O que dizem os especialistas sobre a proposta
Especialistas em educação e finanças públicas têm celebrado a proposta da lei 6399/25, destacando que ela pode ser um divisor de águas para a valorização dos profissionais da educação no Brasil. De acordo com essas análises, a inclusão de juros e correção monetária no cálculo do repasse é um passo significativo para garantir que os professores recebam o que é realmente devido, além de representar uma medida justa frente às recorrentes devidas pela União.
Muitos acreditam que a aprovação dessa proposta poderá contribuir para a melhoria das condições de trabalho dos educadores e, por consequência, para a qualidade do ensino oferecido nas escolas públicas. As alterações propostas esperam corrigir as distorções anteriores e assegurar um investimento adequado na educação.
Próximos passos na Câmara dos Deputados
A proposta de lei 6399/25 se encontra em análise nas comissões da Câmara dos Deputados, incluindo as de Educação, Finanças e Tributação, e de Constituição e Justiça e de Cidadania. Essa tramitação é crucial, pois permitirá que os deputados analisem minuciosamente o texto e suas implicações antes de levá-lo à votação no Plenário.
Além disso, a urgência já aprovada para essa proposta permitirá que seu trâmite seja acelerado, o que ajuda a garantir que as mudanças cheguem ao setor educacional o mais breve possível. Uma vez aprovada pela Câmara, a proposta seguirá para o Senado, onde também precisará ser aceita para se tornar lei.
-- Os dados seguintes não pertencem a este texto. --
(** Releasing what a task acquired gives back the very table, entry for
    entry, whatever else it holds. *)
Theorem acquire_release_roundtrip table held c table' :
  rtc lock_step (emptyResourceLockTable, []) (table, held) ->
  Forall (fun e => e_task_id e <> c_task_id c) (entries table) ->
  c_write_paths c ++ c_exclusive_resources c <> [] ->
  acquireTaskResources table c = Ok table' ->
  releaseTaskResources table' (c_task_id c) (c_fencing_token c) = Ok table.
Proof.
  intros Hr%reachable_holds Hfresh Hne (Hl & _ & ->)%acquire_Ok. apply release_Ok. simpl.
  rewrite Forall_forall in Hfresh. unfold sortEntries. split; [|split].
  - assert (exists k, k ∈ keys_of c) as [k Hk].
    { setoid_rewrite (elem_of_keys c _ Hl). destruct (c_write_paths c) as [|p ps], (c_exclusive_resources c) as [|r rs]; simpl in *.
      - done.
      - exists ("exclusive:" +:+ r). right. exists r. by split; [left|].
      - exists ("write:" +:+ p). left. exists p. by split; [left|].
      - exists ("write:" +:+ p). left. exists p. by split; [left|]. }
    exists (held_under c k). rewrite elem_of_js_sort, elem_of_app. split; [right|done]. by apply list_elem_of_fmap_2.
  - intros e He Hid. rewrite elem_of_js_sort, elem_of_app in He.
    destruct He as [He|(k & _ & ->)%elem_of_entries_of]; [by destruct (Hfresh e He)|done].
  - rewrite filter_js_sort by auto using entry_cmp_total, entry_cmp_trans. rewrite filter_app, filter_entries_of.
    rewrite decide_True, app_nil_r by done. rewrite list_filter_all by done.
    rewrite js_sort_id by apply (h_sorted _ _ Hr). by destruct table.
Qed.

(** After a restart the rebuilt table is the live table, entry for entry: it
    depends on the granted leases and their claims, not on the order in which
    the locks were taken and released. *)
Theorem rebuild_restores_table tasks chain table held claims :
  rtc lock_step (emptyResourceLockTable, []) (table, held) ->
  mapM (lease_claim tasks) (granted_leases chain) = Ok claims -> held ≡ₚ claims ->
  distinguishes (entries table) ->
  rebuildResourceLocks tasks chain = Ok table.
Proof.
  intros Hr%reachable_holds Hm Hp Hd. unfold rebuildResourceLocks. rewrite (foldM_mapM _ _ _ _ _ Hm).
  destruct (acquire_all claims emptyResourceLockTable []) as (t' & E & Hh).
  - apply holds_empty.
  - rewrite <- Hp. apply (h_legal _ _ Hr).
  - eapply ForallOrdPairs_Permutation; [apply compatible_sym|exact Hp|apply (h_compatible _ _ Hr)].
  - intros c d Hc. by apply elem_of_nil in Hc.
  - rewrite E. f_equal. symmetry. eapply holds_unique; [exact Hr|exact Hh| |done].
    rewrite app_nil_r, Hp. apply Permutation_rev.
Qed.

(** The run-time guard agrees with the wave compiler: the tasks of one wave
    can all hold their locks at the same time. *)
Theorem wave_mates_lock_together tasks ws i members (token : TaskSpecification -> Z) :
  compileParallelWaves tasks = Ok ws ->
  members ⊆ tasks -> NoDup (map id members) -> Forall (fun t => in_wave ws i (id t)) members ->
  exists table, foldM acquireTaskResources emptyResourceLockTable
                  (map (fun t => task_claim (token t) t) members) = Ok table.
Proof.
  intros [(_ & Hs & _) Hl]%compile_Ok Hsub Hnd Hw.
  assert (forall t, t ∈ members -> legal_claim (task_claim (token t) t)) as Hlegal.
  { intros t Ht. rewrite Forall_forall in Hs. destruct (Hs t (Hsub t Ht)) as (_ & Hp & Hr). by apply legal_spec. }
  destruct (acquire_all (map (fun t => task_claim (token t) t) members) emptyResourceLockTable []) as (t' & E & _).
  - apply holds_empty.
  - apply Forall_forall. intros c (t & -> & Ht)%list_elem_of_fmap. by apply Hlegal.
  - clear Hs. induction members as [|t members IH]; [constructor|]. csimpl in *.
    apply NoDup_cons in Hnd as [Hn Hnd]. apply Forall_cons in Hw as [Ht Hw]. constructor.
    + apply Forall_forall. intros c (u & -> & Hu)%list_elem_of_fmap.
      apply compatible_tasks; [apply Hlegal; left|apply Hlegal; by right|].
      apply (lay_free _ _ Hl t u i); [apply Hsub; left|apply Hsub; by right| |done|].
      * intros E. apply Hn. rewrite E. by apply (list_elem_of_fmap_2 id).
      * rewrite Forall_forall in Hw. by apply Hw.
    + apply IH; [|done|done|]; intros x Hx; [apply Hsub|apply Hlegal]; by right.
  - intros c d Hc. by apply elem_of_nil in Hc.
  - by exists t'.
Qed.
End properties.

(* ------------------------------------------------------------------ *)
(** ** Witnesses *)

#[local] Existing Instances sample_fs by_code_units.

#[local] Definition claim_a : TaskResourceClaim := Claim "task_a" 2 ["src/core"] [].
#[local] Definition claim_b : TaskResourceClaim := Claim "task_b" 1 ["src/core2"] ["db"].
#[local] Definition entry_a : ResourceLockEntry := Entry "write:src/core" "task_a" 2.
#[local] Definition table_a : ResourceLockTable := Table [entry_a].
#[local] Definition table_ab : ResourceLockTable :=
  Table [Entry "exclusive:db" "task_b" 1; entry_a; Entry "write:src/core2" "task_b" 1].

Lemma acquire_a : acquireTaskResources emptyResourceLockTable claim_a = Ok table_a.
Proof. vm_compute. reflexivity. Qed.
Lemma acquire_b : acquireTaskResources table_a claim_b = Ok table_ab.
Proof. vm_compute. reflexivity. Qed.
Lemma run_a : rtc lock_step (emptyResourceLockTable, []) (table_a, [claim_a]).
Proof. eapply rtc_l; [exact (step_acquire _ _ _ _ acquire_a)|apply rtc_refl]. Qed.
Lemma run_ab : rtc lock_step (emptyResourceLockTable, []) (table_ab, [claim_b; claim_a]).
Proof. eapply rtc_r; [exact run_a|exact (step_acquire _ _ _ _ acquire_b)]. Qed.

Lemma locks_mutually_exclusive_witness : writePathsOverlap "src/core" "src/core2" = false.
Proof.
  refine (proj1 (proj2 (locks_mutually_exclusive table_ab _ entry_a (Entry "write:src/core2" "task_b" 1)
    run_ab _ _ _)) "src/core" "src/core2" eq_refl eq_refl); [right; left|right; right; left|discriminate].
Defined.

Lemma acquire_release_roundtrip_witness : releaseTaskResources table_ab "task_b" 1 = Ok table_a.
Proof.
  apply (acquire_release_roundtrip table_a _ claim_b table_ab run_a); [|discriminate|exact acquire_b].
  repeat constructor. discriminate.
Defined.

Lemma rebuild_restores_table_witness : rebuildResourceLocks Waves.sample_tasks chain_3 = Ok table_a.
Proof.
  apply (rebuild_restores_table _ _ _ [claim_a] [claim_a] run_a); [vm_compute; reflexivity|reflexivity|].
  intros x y Hx Hy. apply list_elem_of_singleton in Hx as ->, Hy as ->. split; reflexivity.
Defined.

Lemma wave_mates_lock_together_witness :
  exists table, foldM acquireTaskResources emptyResourceLockTable
    [task_claim 1 Waves.task_a; task_claim 1 Waves.task_d] = Ok table.
Proof.
  apply (wave_mates_lock_together Waves.sample_tasks Waves.sample_waves 0 [Waves.task_a; Waves.task_d] (fun _ => 1%Z)
    sample_waves_Ok).
  - intros t [->|Ht]%elem_of_cons; [left|]. apply list_elem_of_singleton in Ht as ->. do 3 right. left.
  - apply has_duplicates_NoDup. vm_compute. reflexivity.
  - repeat constructor; apply (in_sample_wave 0 (Wave 0 ["task_a"; "task_d"])); reflexivity.
Defined.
Expectativas para o futuro do financiamento educacional
A expectativa em torno da aprovação da lei 6399/25 é alta e gera esperança de que novos investimentos possam ser feitos na educação. O correto repasse de recursos pode resultar em um ciclo virtuoso, onde a valorização dos professores leva a melhores condições de ensino, e, por consequência, a maior aprendizado dos alunos.
Um financiamento educacional adequado e transparente representará um avanço significativo na busca por uma educação de qualidade no Brasil, com a certeza de que a valorização dos educadores reflete na formação das futuras gerações.